▼

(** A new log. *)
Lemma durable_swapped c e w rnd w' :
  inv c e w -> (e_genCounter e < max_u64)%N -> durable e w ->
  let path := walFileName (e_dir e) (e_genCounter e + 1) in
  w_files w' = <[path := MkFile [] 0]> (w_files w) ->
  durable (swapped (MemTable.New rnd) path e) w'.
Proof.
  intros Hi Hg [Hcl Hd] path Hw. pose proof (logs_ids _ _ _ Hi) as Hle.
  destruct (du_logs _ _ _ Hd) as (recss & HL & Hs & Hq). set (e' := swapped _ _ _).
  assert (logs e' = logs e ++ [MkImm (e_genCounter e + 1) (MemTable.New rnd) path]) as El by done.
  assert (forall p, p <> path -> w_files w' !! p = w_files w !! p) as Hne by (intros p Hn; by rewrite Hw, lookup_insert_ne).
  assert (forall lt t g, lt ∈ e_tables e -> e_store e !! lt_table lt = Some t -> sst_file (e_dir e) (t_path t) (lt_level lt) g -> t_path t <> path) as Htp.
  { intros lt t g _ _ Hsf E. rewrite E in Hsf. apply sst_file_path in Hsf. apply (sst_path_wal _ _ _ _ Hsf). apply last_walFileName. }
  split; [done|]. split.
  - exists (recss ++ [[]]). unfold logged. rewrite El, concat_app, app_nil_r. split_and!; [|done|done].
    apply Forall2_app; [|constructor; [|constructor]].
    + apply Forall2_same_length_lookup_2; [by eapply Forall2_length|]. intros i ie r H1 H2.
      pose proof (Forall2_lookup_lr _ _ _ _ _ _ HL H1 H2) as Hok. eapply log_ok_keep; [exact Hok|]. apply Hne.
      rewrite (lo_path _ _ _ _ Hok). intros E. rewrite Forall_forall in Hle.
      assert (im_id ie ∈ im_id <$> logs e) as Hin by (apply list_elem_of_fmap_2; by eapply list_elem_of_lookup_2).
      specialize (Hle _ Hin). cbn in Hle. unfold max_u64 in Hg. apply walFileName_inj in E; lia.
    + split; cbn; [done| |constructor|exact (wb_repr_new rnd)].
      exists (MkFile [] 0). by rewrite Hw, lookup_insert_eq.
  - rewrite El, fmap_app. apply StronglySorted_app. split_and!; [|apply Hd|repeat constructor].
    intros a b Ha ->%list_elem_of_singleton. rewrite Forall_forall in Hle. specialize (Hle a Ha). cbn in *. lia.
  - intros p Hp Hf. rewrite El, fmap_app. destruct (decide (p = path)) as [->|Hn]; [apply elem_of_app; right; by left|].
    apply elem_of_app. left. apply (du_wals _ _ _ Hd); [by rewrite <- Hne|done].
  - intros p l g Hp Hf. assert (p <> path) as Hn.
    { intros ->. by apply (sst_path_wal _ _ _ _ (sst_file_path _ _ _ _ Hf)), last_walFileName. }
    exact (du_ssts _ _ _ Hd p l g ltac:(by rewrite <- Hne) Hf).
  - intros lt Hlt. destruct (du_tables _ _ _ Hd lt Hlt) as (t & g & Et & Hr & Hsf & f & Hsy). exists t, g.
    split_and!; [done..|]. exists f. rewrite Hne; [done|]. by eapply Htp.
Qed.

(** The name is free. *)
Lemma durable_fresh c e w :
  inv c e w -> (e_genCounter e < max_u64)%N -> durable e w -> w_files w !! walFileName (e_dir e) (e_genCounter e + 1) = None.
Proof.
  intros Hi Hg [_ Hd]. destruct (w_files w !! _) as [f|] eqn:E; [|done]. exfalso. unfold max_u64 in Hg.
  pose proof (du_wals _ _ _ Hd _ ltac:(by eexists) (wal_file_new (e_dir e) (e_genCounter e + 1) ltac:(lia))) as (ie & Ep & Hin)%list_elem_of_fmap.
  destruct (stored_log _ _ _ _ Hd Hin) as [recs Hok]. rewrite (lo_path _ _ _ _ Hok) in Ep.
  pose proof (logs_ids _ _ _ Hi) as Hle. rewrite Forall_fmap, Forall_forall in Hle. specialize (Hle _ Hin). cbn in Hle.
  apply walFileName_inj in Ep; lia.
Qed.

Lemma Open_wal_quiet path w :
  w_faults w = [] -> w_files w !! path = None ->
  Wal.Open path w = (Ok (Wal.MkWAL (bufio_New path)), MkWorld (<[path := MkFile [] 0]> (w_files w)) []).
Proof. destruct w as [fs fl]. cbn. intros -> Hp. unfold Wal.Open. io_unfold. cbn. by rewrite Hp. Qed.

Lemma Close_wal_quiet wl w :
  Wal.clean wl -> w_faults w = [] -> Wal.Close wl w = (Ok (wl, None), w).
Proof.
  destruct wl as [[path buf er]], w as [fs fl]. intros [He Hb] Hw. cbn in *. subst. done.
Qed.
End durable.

▲

Set down nothing but the lines from the one containing "Wal.clean wl ->" through the final line above, exactly as written.

_Task answer:_
  Wal.clean wl -> w_faults w = [] -> Wal.Close wl w = (Ok (wl, None), w).
Proof.
  destruct wl as [[path buf er]], w as [fs fl]. intros [He Hb] Hw. cbn in *. subst. done.
Qed.
End durable.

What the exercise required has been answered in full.